» INSTRUCTIONS FOR THE TASK:
Return the following from the records below: each line, word for word, starting with the line that contains "destruct (String.eqb_spec k k0)" and going on through the line that contains "intros N. destruct o; simpl; trivial.", with nothing outside that range.

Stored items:
Lemma record_fold_has (field : string) (l : list json) (p : json) (k : string) :
  In p l -> entry_key field p = Some k ->
  forall m, assoc_get String.eqb k (fold_left (record_step field) l m) <> None.
Proof.
  induction l as [|q l IH]; intros Hin Hk m; [contradiction|].
  simpl. destruct Hin as [->|Hin].
  - apply record_fold_keeps.
    unfold record_step. rewrite Hk, assoc_get_set_same. discriminate.
  - now apply IH.
Qed.

(** Every key of the Map is the key of a recorded entry. *)
Lemma record_fold_keys (field : string) (l : list json) :
  forall m k,
    assoc_get String.eqb k (fold_left (record_step field) l m) <> None ->
    assoc_get String.eqb k m <> None
    \/ exists p, In p l /\ entry_key field p = Some k.
Proof.
  induction l as [|q l IH]; intros m k H; simpl in *; auto.
  destruct (IH _ _ H) as [H1|(p & Hin & Hk)].
  - unfold record_step in H1.
    destruct (entry_key field q) as [id|] eqn:E; auto.
    destruct (String.eqb_spec k id) as [->|N].
    + right. exists q. auto.
    + rewrite assoc_get_set_other in H1; auto.
  - right. exists p. auto.
Qed.

(** The values of the Map are truthy. *)
Lemma record_fold_truthy (field : string) (l : list json) :
  forall m k x,
    assoc_get String.eqb k (fold_left (record_step field) l m) = Some x ->
    assoc_get String.eqb k m = Some x \/ truthy (Some x) = true.
Proof.
  induction l as [|q l IH]; intros m k x H; simpl in *; auto.
  destruct (IH _ _ _ H) as [H1|H1]; auto.
  unfold record_step in H1.
  destruct (entry_key field q) as [id|] eqn:E; auto.
  destruct (String.eqb_spec k id) as [->|N].
  - rewrite assoc_get_set_same in H1. inversion H1; subst.
    right. now apply entry_key_inv in E.
  - rewrite assoc_get_set_other in H1; auto.
Qed.

(** Entries with other keys leave a key's value alone. *)
Lemma record_fold_other (field : string) (l : list json) (k : string) :
  (forall q, In q l -> entry_key field q <> Some k) ->
  forall m, assoc_get String.eqb k (fold_left (record_step field) l m)
            = assoc_get String.eqb k m.
Proof.
  induction l as [|q l IH]; intros H m; simpl; trivial.
  rewrite IH by (intros; apply H; now right).
  unfold record_step.
  destruct (entry_key field q) as [id|] eqn:E; trivial.
  apply assoc_get_set_other. intros ->. apply (H q); auto. now left.
Qed.

(** ** prPluginMap *)

Lemma swz_str (s : string) (k : value) :
  same_value_zero (Some (JStr s)) k = true <-> k = Some (JStr s).
Proof. apply strict_equal_str_l. Qed.

Lemma prPluginMap_get_set_other (s : string) (k : value) (p : json) m :
  k <> Some (JStr s) ->
  assoc_get same_value_zero (Some (JStr s)) (assoc_set same_value_zero k p m)
  = assoc_get same_value_zero (Some (JStr s)) m.
Proof.
  intros N. induction m as [|[k0 a0] m IH]; cbn [assoc_get assoc_set].
  - destruct (same_value_zero (Some (JStr s)) k) eqn:E; trivial.
    apply swz_str in E. congruence.
  - destruct (same_value_zero k k0) eqn:E1; cbn [assoc_get].
    + destruct (same_value_zero (Some (JStr s)) k0) eqn:E2; trivial.
      apply swz_str in E2. subst k0.
      unfold same_value_zero in E1. apply strict_equal_str in E1. congruence.
    + destruct (same_value_zero (Some (JStr s)) k0); trivial.
Qed.



Lemma has_plugin_true (index : json) (id : string) :
  has_plugin index id = true <->
  exists p, In p (plugins_of index) /\ prop p "id" = Some (JStr id).
Proof.
  unfold has_plugin. rewrite existsb_exists.
  split; intros (p & H1 & H2); exists p; split; trivial; now apply strict_equal_str.
Qed.


(** ** The removal loop *)



(** ** Updated documents *)

Lemma assoc_get_map_values {A B} (f : string -> A -> B) (k : string)
  (l : list (string * A)) :
  assoc_get String.eqb k (map (fun '(k0, v) => (k0, f k0 v)) l)
  = option_map (f k) (assoc_get String.eqb k l).
Proof.
  induction l as [|[k0 v] l IH]; simpl; trivial.
  destruct (String.eqb_spec k k0) as [->|N]; trivial.
Qed.

Lemma prop_update_prop_same (key : string) (f : json -> json) (o : json) :
  prop (update_prop key f o) key = option_map f (prop o key).
Proof.
  destruct o; simpl; trivial.
  rewrite (assoc_get_map_values (fun k0 v => if k0 =? key then f v else v)).
  now rewrite String.eqb_refl.
Qed.

Lemma prop_update_prop_other (key k : string) (f : json -> json) (o : json) :
  k <> key -> prop (update_prop key f o) k = prop o k.
Proof.
  intros N. destruct o; simpl; trivial.
  rewrite (assoc_get_map_values (fun k0 v => if k0 =? key then f v else v)).
  destruct (String.eqb_spec k key); [contradiction|].
  now destruct (assoc_get String.eqb k props).
Qed.

Lemma update_prop_null (key : string) (f : json -> json) (o : json) :
  update_prop key f o = JNull <-> o = JNull.
Proof. destruct o; simpl; split; congruence. Qed.

Lemma typeof_object_update_prop (key : string) (f : json -> json) (o : json) :
  typeof_object (update_prop key f o) = typeof_object o.
Proof. now destruct o. Qed.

» WRITTEN ANSWER:
  destruct (String.eqb_spec k k0) as [->|N]; trivial.
Qed.

Lemma prop_update_prop_same (key : string) (f : json -> json) (o : json) :
  prop (update_prop key f o) key = option_map f (prop o key).
Proof.
  destruct o; simpl; trivial.
  rewrite (assoc_get_map_values (fun k0 v => if k0 =? key then f v else v)).
  now rewrite String.eqb_refl.
Qed.

Lemma prop_update_prop_other (key k : string) (f : json -> json) (o : json) :
  k <> key -> prop (update_prop key f o) k = prop o k.
Proof.
  intros N. destruct o; simpl; trivial.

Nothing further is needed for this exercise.